Data shown:
(** * Helix refinement of a predicted C-alpha backbone

    A shallow embedding of [postprocessing/helix_refinement.py] and the
    properties of its curve, helix fitter, refinement controller and PDB
    reader/writer.

    Modelling conventions.
    - A Python [float] is a real number ([R]); [float('inf')] is an extra
      element added with [option].  NaN and rounding are outside the model.
    - A Python [int] is an integer ([Z]); positions the code only ever counts
      upwards from zero (loop counters over [range(len(..))]) are [nat].
    - A raised exception is the [Raise] branch of [result]; a loop whose
      termination is not structural takes a fuel argument and answers
      [OutOfFuel] when the fuel runs out before the loop has left.
    - [scipy.optimize.minimize] is a parameter of the fitter.
    - A [dict] with string keys is an association list in insertion order;
      the files [execute] reads and writes are such a map from name to
      text. *)

From Stdlib Require Import String Ascii Decimal DecimalString.
From Stdlib Require Import DecimalPos DecimalN DecimalZ.
From Stdlib Require Import Reals Lra Lia ZArith List Bool Arith.
Import ListNotations.

(** ** Points and exceptions *)

Record Point : Type := mkPoint { px : R; py : R; pz : R }.

Inductive exn : Type :=
| ZeroDivisionError
| IndexError
| ValueError
| TypeError
| CurvedScrewAxisError (node : Point).

Inductive result (A : Type) : Type :=
| Ok (a : A)
| Raise (e : exn)
| OutOfFuel.
Arguments Ok {A} a.
Arguments Raise {A} e.
Arguments OutOfFuel {A}.

Definition bind {A B : Type} (m : result A) (k : A -> result B) : result B :=
  match m with
  | Ok a => k a
  | Raise e => Raise e
  | OutOfFuel => OutOfFuel
  end.

Notation "x <- m ;; k" := (bind m (fun x => k))
  (at level 61, m at next level, right associativity).

(** The computation left its loops: it returned or raised. *)
Definition finishes {A : Type} (m : result A) : Prop := m <> OutOfFuel.

(** ** Python list indexing and slicing *)

(** [l[j]]: a negative index counts from the end, an index outside the list
    raises [IndexError]. *)
Definition py_index {A : Type} (l : list A) (j : Z) : result A :=
  let n := Z.of_nat (length l) in
  let j' := if (j <? 0)%Z then (j + n)%Z else j in
  if ((0 <=? j') && (j' <? n))%Z
  then match nth_error l (Z.to_nat j') with
       | Some x => Ok x
       | None => Raise IndexError
       end
  else Raise IndexError.

(** A slice bound: negative bounds count from the end, and every bound is
    clamped to [0 .. len]. *)
Definition slice_bound (len : nat) (a : Z) : nat :=
  let n := Z.of_nat len in
  if (a <? 0)%Z then Z.to_nat (Z.max (a + n) 0)
  else Z.to_nat (Z.min a n).

(** [l[a:b]] *)
Definition py_slice {A : Type} (l : list A) (a b : Z) : list A :=
  let a' := slice_bound (length l) a in
  let b' := slice_bound (length l) b in
  firstn (b' - a') (skipn a' l).

(** [l[a:b] = new] *)
Definition py_slice_assign {A : Type} (l : list A) (a b : Z) (new : list A)
  : list A :=
  let a' := slice_bound (length l) a in
  let b' := slice_bound (length l) b in
  firstn a' l ++ new ++ skipn (Nat.max a' b') l.

(** [l[:e]] for a count [e >= 0]. *)
Definition py_prefix {A : Type} (l : list A) (e : nat) : list A := firstn e l.

(** [l[-e:]] for a count [e >= 0]: Python reads [-0] as [0], so [l[-0:]] is
    the whole list. *)
Definition py_suffix_neg {A : Type} (l : list A) (e : nat) : list A :=
  skipn (slice_bound (length l) (- Z.of_nat e)) l.

(** [l[::step]] for a positive step: the elements at positions 0, step,
    2*step, ... *)
Fixpoint every_nth_from {A : Type} (skip step : nat) (l : list A) : list A :=
  match l with
  | [] => []
  | x :: l' =>
      match skip with
      | O => x :: every_nth_from (step - 1) step l'
      | S k => every_nth_from k step l'
      end
  end.

Definition py_step {A : Type} (l : list A) (step : nat) : result (list A) :=
  match step with
  | O => Raise ValueError
  | S _ => Ok (every_nth_from 0 step l)
  end.

(** [del l[i]] and [l.insert(i, x)] for a position [i >= 0]. *)
Definition py_del {A : Type} (l : list A) (i : nat) : result (list A) :=
  if (i <? length l)%nat then Ok (firstn i l ++ skipn (S i) l)
  else Raise IndexError.

Definition py_insert {A : Type} (l : list A) (i : nat) (x : A) : list A :=
  firstn i l ++ x :: skipn i l.

(** ** Geometry utilities *)

Local Open Scope R_scope.

Definition vadd (a b : Point) : Point :=
  mkPoint (px a + px b) (py a + py b) (pz a + pz b).

Definition vsub (a b : Point) : Point :=
  mkPoint (px a - px b) (py a - py b) (pz a - pz b).

Definition vscale (k : R) (a : Point) : Point :=
  mkPoint (k * px a) (k * py a) (k * pz a).

Definition vdiv (a : Point) (k : R) : Point :=
  mkPoint (px a / k) (py a / k) (pz a / k).

Definition dot (a b : Point) : R :=
  px a * px b + py a * py b + pz a * pz b.

Definition cross (a b : Point) : Point :=
  mkPoint (py a * pz b - pz a * py b)
          (pz a * px b - px a * pz b)
          (px a * py b - py a * px b).

(** [np.linalg.norm] *)
Definition norm (a : Point) : R :=
  sqrt (px a * px a + py a * py a + pz a * pz a).

Definition get_distance (point1 point2 : Point) : R :=
  norm (vsub point1 point2).

Definition get_vector (node1 node2 : Point) : Point :=
  mkPoint (px node2 - px node1) (py node2 - py node1) (pz node2 - pz node1).

Definition normalize (v : Point) : Point :=
  if Req_EM_T (norm v) 0 then v else vdiv v (norm v).

Definition get_centroid (nodes : list Point) : result Point :=
  let n := length nodes in
  let sum_x := fold_left (fun s node => s + px node) nodes 0 in
  let sum_y := fold_left (fun s node => s + py node) nodes 0 in
  let sum_z := fold_left (fun s node => s + pz node) nodes 0 in
  match n with
  | O => Raise ZeroDivisionError
  | S _ => Ok (mkPoint (sum_x / INR n) (sum_y / INR n) (sum_z / INR n))
  end.

(** [project_vector]; for a zero [vector2] numpy answers NaN, which is
    outside the model. *)
Definition project_vector (vector1 vector2 : Point) : Point :=
  vscale (dot vector1 vector2 / norm vector2) (vdiv vector2 (norm vector2)).

(** [np.clip] *)
Definition clip (x lo hi : R) : R := Rmin (Rmax x lo) hi.

Definition angle_between (v1 v2 : Point) : R :=
  let v1_u := normalize v1 in
  let v2_u := normalize v2 in
  acos (clip (dot v1_u v2_u) (-1) 1) * (180 / PI).

(** Storing a float into an integer numpy array drops the fractional part
    (rounds towards zero). *)
Definition float_to_int (x : R) : Z :=
  if Rle_dec 0 x then Int_part x else (- Int_part (- x))%Z.

(** ** Curve *)

Record Curve : Type := mkCurve { curve_nodes : list Point }.

(** [Curve.__init__]: [nodes[:-1][::flatten] + [nodes[-1]]] *)
Definition new_Curve (nodes : list Point) (flatten : nat) : result Curve :=
  kept <- py_step (py_slice nodes 0 (-1)) flatten ;;
  last_node <- py_index nodes (-1) ;;
  Ok (mkCurve (kept ++ [last_node])).

(** [Curve.__call__]: the loop over [range(len(self.nodes) - 1)], written
    over the control points that are left. *)
Fixpoint Curve_call_loop (nodes : list Point) (t : R) : option Point :=
  match nodes with
  | node_i :: ((node_next :: _) as rest) =>
      let vector_to_next := get_vector node_i node_next in
      let distance_to_next := norm vector_to_next in
      if Rlt_dec t distance_to_next
      then Some (vadd node_i (vscale (t / distance_to_next) vector_to_next))
      else Curve_call_loop rest (t - distance_to_next)
  | _ => None
  end.

Definition Curve_call (crv : Curve) (t : R) : option Point :=
  Curve_call_loop (curve_nodes crv) t.

(** [Curve.get_vector] *)
Fixpoint Curve_get_vector_loop (nodes : list Point) (t : R) : option Point :=
  match nodes with
  | node_i :: ((node_next :: _) as rest) =>
      let vector_to_next := get_vector node_i node_next in
      let distance_to_next := norm vector_to_next in
      if Rlt_dec t distance_to_next
      then Some vector_to_next
      else Curve_get_vector_loop rest (t - distance_to_next)
  | _ => None
  end.

Definition Curve_get_vector (crv : Curve) (t : R) : option Point :=
  Curve_get_vector_loop (curve_nodes crv) t.

(** Total arc length of the control polygon. *)
Fixpoint polyline_length (nodes : list Point) : R :=
  match nodes with
  | node_i :: ((node_next :: _) as rest) =>
      norm (get_vector node_i node_next) + polyline_length rest
  | _ => 0
  end.

Definition total_length (crv : Curve) : R := polyline_length (curve_nodes crv).

Definition origin : Point := mkPoint 0 0 0.

(** [nodes[i]] for a position the surrounding loop keeps inside the list. *)
Definition node_at (nodes : list Point) (i : nat) : Point := nth i nodes origin.

(** [a[k] = x] on a fixed-size array. *)
Fixpoint set_item {A : Type} (a : list A) (k : nat) (x : A) : list A :=
  match a, k with
  | [], _ => []
  | _ :: a', O => x :: a'
  | y :: a', S k' => y :: set_item a' k' x
  end.

Definition sum_Z (a : list Z) : Z := fold_left Z.add a 0%Z.

(** [Curve.get_node_max_angle]: the body of the loop over
    [range(1, len(self.nodes) - 1)].  [current_interval] is the integer
    array [np.array([0] * interval_size)]. *)
Fixpoint get_node_max_angle_loop (nodes : list Point) (max_angle : R)
  (interval_size : nat) (indices : list nat) (current_interval : list Z)
  : result (option Point) :=
  match indices with
  | [] => Ok None
  | i :: rest =>
      let vector_to_current :=
        get_vector (node_at nodes (i - 1)) (node_at nodes i) in
      let vector_to_next :=
        get_vector (node_at nodes i) (node_at nodes (i + 1)) in
      match interval_size with
      | O => Raise ZeroDivisionError
      | S _ =>
          let current_interval :=
            set_item current_interval (i mod interval_size)
              (float_to_int (angle_between vector_to_current vector_to_next)) in
          if Rlt_dec max_angle (IZR (sum_Z current_interval))
          then Ok (Some (node_at nodes
                 (Z.to_nat (Z.max (Z.of_nat i - Z.of_nat (interval_size / 2)) 0))))
          else get_node_max_angle_loop nodes max_angle interval_size rest
                 current_interval
      end
  end.

Definition get_node_max_angle (crv : Curve) (max_angle : R)
  (interval_size : nat) : result (option Point) :=
  let nodes := curve_nodes crv in
  get_node_max_angle_loop nodes max_angle interval_size
    (seq 1 (length nodes - 2)) (repeat 0%Z interval_size).

(** ** Average nearest-neighbour distance *)

Definition closest_distance_step (node1 : Point) (closest_distance : R)
  (node2 : Point) : R :=
  let distance := get_distance node1 node2 in
  if Rlt_dec distance closest_distance then distance
  else if Req_EM_T closest_distance (-1) then distance
  else closest_distance.

Definition closest_distance_to (node1 : Point) (nodes2 : list Point) : R :=
  fold_left (closest_distance_step node1) nodes2 (-1).

Definition get_avg_offset (nodes1 nodes2 : list Point) : result R :=
  let sum_offsets :=
    fold_left (fun s node1 => s + closest_distance_to node1 nodes2) nodes1 0 in
  match length nodes1 with
  | O => Raise ZeroDivisionError
  | S _ => Ok (sum_offsets / INR (length nodes1))
  end.

(** ** Helix *)

Record Helix : Type := mkHelix {
  interval_size : nat;
  min_interval_size : nat;
  r : R;
  c : R;
  gap : R;
  flatten : nat
}.

(** [Helix._set_screw_axis], first loop: [for node in nodes]. *)
Fixpoint screw_axis_scan (h : Helix) (nodes interval centroids : list Point)
  : result (list Point * list Point) :=
  match nodes with
  | [] => Ok (interval, centroids)
  | node :: rest =>
      let interval := interval ++ [node] in
      let interval :=
        if (interval_size h <? length interval)%nat then tl interval
        else interval in
      if (min_interval_size h <=? length interval)%nat
      then centroid <- get_centroid interval ;;
           screw_axis_scan h rest interval (centroids ++ [centroid])
      else screw_axis_scan h rest interval centroids
  end.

Assigned task: Check each line above for "Python" and give the number of lines that match, nothing more.

Answer to this exercise: 4